Segment Open
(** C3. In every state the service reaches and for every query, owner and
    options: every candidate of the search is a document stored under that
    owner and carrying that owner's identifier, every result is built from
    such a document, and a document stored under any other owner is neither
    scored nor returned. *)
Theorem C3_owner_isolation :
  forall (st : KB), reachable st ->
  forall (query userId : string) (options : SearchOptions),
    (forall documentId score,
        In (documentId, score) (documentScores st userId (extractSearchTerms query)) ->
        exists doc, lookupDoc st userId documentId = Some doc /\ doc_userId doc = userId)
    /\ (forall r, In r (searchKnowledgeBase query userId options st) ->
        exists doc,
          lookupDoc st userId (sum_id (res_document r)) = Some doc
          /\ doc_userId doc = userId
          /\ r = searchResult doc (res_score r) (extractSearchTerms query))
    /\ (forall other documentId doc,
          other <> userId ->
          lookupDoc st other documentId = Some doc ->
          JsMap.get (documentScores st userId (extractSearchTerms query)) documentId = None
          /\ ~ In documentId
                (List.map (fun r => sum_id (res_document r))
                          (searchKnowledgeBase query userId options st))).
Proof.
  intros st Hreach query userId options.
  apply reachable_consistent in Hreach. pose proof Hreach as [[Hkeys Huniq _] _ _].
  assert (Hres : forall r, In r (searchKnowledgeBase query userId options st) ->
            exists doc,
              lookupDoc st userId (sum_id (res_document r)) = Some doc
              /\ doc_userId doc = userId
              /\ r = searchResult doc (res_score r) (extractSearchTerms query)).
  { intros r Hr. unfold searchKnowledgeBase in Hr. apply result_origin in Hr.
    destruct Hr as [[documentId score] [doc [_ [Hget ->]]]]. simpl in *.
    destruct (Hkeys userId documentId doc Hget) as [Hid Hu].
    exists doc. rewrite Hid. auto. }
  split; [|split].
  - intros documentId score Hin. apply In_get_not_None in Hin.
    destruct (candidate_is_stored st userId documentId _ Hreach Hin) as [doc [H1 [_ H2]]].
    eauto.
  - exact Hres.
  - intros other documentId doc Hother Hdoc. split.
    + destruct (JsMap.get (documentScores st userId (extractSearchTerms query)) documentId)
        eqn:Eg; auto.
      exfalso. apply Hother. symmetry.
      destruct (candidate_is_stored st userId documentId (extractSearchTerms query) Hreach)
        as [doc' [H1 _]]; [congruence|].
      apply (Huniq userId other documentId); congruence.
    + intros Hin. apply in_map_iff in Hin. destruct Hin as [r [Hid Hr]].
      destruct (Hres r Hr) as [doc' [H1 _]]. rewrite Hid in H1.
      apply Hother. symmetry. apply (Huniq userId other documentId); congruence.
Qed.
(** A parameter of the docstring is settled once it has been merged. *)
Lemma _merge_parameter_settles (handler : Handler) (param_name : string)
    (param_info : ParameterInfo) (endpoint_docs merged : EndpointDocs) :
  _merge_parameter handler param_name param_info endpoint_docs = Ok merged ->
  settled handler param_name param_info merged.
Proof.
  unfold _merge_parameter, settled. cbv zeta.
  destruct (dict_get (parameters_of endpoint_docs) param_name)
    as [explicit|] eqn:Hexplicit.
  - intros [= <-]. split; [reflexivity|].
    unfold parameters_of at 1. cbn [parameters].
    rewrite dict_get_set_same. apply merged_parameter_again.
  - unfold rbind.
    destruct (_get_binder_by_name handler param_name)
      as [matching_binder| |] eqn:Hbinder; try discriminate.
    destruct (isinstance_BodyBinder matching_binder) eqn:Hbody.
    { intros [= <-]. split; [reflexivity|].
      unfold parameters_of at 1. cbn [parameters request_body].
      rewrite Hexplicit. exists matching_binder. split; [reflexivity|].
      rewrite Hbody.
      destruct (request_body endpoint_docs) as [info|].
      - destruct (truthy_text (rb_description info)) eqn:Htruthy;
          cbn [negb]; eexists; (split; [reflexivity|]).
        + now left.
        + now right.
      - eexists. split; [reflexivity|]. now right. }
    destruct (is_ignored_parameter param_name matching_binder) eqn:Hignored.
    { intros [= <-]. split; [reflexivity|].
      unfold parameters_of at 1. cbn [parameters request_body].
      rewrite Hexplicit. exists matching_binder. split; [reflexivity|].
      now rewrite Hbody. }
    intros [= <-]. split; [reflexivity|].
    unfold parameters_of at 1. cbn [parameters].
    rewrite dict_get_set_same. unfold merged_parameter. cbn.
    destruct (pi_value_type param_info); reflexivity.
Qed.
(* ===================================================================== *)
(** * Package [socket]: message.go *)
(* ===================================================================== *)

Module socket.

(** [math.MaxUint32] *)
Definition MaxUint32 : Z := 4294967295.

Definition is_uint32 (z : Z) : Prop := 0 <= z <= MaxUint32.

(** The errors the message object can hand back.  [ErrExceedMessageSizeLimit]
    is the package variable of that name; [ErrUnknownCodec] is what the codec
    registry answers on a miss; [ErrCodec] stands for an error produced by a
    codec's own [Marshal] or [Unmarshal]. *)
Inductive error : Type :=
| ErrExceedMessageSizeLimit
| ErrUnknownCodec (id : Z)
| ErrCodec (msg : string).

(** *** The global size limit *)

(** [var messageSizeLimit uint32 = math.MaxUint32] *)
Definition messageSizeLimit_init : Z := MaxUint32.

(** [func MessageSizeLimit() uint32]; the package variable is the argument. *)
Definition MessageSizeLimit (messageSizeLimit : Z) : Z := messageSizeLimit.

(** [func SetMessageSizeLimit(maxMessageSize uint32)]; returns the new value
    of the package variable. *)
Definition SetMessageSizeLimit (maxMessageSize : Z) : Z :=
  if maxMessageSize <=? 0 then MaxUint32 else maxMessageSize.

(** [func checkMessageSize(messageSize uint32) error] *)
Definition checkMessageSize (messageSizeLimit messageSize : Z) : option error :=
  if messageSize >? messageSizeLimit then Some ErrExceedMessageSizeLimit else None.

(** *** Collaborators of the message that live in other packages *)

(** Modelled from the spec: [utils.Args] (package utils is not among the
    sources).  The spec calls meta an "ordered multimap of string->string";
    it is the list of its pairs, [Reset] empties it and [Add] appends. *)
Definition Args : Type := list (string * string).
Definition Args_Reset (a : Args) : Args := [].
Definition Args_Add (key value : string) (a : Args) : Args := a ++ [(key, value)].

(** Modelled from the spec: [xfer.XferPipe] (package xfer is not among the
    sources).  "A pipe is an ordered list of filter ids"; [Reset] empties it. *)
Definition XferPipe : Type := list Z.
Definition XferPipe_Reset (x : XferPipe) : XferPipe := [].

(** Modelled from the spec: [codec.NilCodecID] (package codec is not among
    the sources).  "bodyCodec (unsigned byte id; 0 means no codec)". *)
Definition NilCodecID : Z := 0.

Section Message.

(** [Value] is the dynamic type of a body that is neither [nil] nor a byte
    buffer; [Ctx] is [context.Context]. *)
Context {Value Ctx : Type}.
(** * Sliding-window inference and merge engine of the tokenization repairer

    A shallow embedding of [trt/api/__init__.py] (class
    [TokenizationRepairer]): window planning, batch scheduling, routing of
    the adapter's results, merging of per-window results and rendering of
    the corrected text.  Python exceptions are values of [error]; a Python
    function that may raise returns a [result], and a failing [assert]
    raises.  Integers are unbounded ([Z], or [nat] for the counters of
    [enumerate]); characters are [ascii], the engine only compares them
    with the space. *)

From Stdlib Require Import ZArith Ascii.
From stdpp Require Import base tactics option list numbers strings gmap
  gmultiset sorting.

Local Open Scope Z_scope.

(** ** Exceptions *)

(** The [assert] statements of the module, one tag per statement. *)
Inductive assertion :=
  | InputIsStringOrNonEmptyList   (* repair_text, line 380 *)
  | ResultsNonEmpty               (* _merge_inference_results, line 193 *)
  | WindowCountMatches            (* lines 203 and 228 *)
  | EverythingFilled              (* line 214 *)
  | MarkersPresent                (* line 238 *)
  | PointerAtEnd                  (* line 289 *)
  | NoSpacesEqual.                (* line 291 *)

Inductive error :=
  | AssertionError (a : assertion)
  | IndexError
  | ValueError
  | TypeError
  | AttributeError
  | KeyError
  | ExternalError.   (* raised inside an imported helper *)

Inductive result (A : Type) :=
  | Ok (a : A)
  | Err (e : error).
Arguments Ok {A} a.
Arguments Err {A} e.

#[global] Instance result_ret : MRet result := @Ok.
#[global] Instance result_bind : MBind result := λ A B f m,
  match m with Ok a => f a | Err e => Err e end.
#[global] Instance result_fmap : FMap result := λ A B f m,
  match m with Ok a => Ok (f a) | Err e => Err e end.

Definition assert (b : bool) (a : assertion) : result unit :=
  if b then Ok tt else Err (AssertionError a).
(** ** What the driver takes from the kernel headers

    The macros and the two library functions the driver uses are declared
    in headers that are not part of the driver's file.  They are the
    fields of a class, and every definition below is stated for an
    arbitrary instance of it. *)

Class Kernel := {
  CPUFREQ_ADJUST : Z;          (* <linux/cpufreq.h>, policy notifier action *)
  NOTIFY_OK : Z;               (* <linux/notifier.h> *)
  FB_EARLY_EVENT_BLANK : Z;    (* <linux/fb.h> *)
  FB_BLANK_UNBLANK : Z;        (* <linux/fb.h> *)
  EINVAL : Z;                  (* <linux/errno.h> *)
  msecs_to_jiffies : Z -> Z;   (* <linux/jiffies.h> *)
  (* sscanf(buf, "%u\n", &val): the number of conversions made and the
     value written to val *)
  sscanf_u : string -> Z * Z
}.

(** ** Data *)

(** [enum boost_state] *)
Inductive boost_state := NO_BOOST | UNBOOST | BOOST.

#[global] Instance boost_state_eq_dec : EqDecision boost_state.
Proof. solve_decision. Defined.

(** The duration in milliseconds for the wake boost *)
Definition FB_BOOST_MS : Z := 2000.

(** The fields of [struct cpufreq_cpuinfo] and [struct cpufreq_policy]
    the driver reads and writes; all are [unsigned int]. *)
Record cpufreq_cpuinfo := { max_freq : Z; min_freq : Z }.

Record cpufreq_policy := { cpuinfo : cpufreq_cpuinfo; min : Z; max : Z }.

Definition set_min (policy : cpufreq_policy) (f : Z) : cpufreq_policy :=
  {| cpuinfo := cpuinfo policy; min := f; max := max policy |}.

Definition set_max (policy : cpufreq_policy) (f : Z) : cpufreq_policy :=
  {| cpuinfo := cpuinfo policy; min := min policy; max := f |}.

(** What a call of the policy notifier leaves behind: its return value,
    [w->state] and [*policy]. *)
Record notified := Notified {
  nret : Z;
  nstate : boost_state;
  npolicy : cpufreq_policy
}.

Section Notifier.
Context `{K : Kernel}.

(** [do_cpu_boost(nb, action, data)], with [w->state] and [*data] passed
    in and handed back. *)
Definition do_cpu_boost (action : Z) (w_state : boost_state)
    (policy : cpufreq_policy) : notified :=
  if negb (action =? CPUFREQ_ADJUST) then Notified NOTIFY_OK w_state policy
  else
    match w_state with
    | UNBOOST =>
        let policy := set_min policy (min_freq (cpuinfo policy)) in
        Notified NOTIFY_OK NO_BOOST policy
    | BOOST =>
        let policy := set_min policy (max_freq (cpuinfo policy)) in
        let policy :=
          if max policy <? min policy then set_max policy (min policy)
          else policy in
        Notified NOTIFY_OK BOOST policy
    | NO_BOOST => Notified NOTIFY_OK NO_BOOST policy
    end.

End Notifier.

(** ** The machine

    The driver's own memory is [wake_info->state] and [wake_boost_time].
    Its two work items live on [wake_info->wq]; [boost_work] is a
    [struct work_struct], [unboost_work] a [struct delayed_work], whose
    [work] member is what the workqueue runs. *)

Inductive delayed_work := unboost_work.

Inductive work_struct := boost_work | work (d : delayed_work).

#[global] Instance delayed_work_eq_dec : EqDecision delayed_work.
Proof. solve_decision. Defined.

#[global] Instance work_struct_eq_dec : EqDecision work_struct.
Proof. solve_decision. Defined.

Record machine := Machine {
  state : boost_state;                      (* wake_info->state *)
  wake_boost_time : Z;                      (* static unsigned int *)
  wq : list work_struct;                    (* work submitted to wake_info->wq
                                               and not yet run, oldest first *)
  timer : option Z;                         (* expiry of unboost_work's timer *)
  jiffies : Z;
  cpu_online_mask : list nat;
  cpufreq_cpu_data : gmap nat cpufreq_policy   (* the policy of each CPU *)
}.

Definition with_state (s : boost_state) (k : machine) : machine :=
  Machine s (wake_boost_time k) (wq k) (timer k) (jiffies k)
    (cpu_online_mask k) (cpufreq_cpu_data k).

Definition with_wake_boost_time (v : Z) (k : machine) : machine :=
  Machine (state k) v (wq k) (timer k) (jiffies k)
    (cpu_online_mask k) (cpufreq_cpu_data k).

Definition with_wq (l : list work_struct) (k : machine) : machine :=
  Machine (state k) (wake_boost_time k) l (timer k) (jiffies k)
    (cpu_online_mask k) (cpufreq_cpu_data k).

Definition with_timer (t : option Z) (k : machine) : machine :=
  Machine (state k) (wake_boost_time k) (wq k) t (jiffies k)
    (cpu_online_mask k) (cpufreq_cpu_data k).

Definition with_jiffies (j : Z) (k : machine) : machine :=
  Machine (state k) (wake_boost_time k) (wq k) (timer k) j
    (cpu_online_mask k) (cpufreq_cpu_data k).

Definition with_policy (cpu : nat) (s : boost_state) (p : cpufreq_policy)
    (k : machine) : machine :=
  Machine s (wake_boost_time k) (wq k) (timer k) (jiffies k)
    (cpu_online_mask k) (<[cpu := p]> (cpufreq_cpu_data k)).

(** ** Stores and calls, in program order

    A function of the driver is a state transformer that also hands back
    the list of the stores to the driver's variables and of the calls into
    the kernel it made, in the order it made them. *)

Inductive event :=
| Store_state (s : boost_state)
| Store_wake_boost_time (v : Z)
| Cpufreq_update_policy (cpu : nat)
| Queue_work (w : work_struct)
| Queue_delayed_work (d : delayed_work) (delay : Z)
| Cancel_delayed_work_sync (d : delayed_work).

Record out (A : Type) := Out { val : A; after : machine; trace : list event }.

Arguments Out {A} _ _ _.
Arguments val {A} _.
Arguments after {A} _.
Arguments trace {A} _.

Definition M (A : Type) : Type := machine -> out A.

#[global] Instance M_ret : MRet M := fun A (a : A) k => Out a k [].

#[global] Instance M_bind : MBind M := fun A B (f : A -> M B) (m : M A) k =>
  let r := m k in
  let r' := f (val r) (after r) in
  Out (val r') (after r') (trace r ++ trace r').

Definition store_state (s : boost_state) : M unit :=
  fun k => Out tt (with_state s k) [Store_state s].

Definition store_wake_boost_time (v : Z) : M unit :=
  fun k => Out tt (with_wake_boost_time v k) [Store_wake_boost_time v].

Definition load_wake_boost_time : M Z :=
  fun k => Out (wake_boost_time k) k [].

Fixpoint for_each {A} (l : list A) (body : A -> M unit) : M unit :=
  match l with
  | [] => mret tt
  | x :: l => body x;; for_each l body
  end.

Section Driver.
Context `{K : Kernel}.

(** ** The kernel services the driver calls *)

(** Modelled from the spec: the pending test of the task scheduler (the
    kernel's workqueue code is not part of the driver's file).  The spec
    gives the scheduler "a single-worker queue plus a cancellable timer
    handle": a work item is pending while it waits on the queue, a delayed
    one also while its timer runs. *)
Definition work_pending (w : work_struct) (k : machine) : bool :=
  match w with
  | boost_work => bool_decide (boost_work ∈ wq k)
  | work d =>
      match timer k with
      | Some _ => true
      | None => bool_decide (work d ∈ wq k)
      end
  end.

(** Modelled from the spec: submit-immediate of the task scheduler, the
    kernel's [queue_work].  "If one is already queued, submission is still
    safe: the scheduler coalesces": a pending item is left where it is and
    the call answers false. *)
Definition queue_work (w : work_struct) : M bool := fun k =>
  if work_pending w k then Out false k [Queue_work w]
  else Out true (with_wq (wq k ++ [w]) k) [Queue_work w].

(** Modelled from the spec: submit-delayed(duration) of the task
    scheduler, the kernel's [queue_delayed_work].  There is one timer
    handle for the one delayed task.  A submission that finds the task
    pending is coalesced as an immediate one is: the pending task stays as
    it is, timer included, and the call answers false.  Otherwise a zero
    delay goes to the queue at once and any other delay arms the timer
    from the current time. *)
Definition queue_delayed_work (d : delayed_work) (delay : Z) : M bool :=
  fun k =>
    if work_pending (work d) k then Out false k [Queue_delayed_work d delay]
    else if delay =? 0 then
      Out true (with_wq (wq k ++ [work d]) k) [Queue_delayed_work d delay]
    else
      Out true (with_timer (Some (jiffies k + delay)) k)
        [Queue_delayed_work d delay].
Segment Closed
■ REQUIRED ACTION ■
An exact repeat of the lines from the one containing "(** Modelled from the spec: submit-delayed(duration)" through the final line above, both included, is the whole answer.

■ THE ANSWER ■
(** Modelled from the spec: submit-delayed(duration) of the task
    scheduler, the kernel's [queue_delayed_work].  There is one timer
    handle for the one delayed task.  A submission that finds the task
    pending is coalesced as an immediate one is: the pending task stays as
    it is, timer included, and the call answers false.  Otherwise a zero
    delay goes to the queue at once and any other delay arms the timer
    from the current time. *)
Definition queue_delayed_work (d : delayed_work) (delay : Z) : M bool :=
  fun k =>
    if work_pending (work d) k then Out false k [Queue_delayed_work d delay]
    else if delay =? 0 then
      Out true (with_wq (wq k ++ [work d]) k) [Queue_delayed_work d delay]
    else
      Out true (with_timer (Some (jiffies k + delay)) k)
        [Queue_delayed_work d delay].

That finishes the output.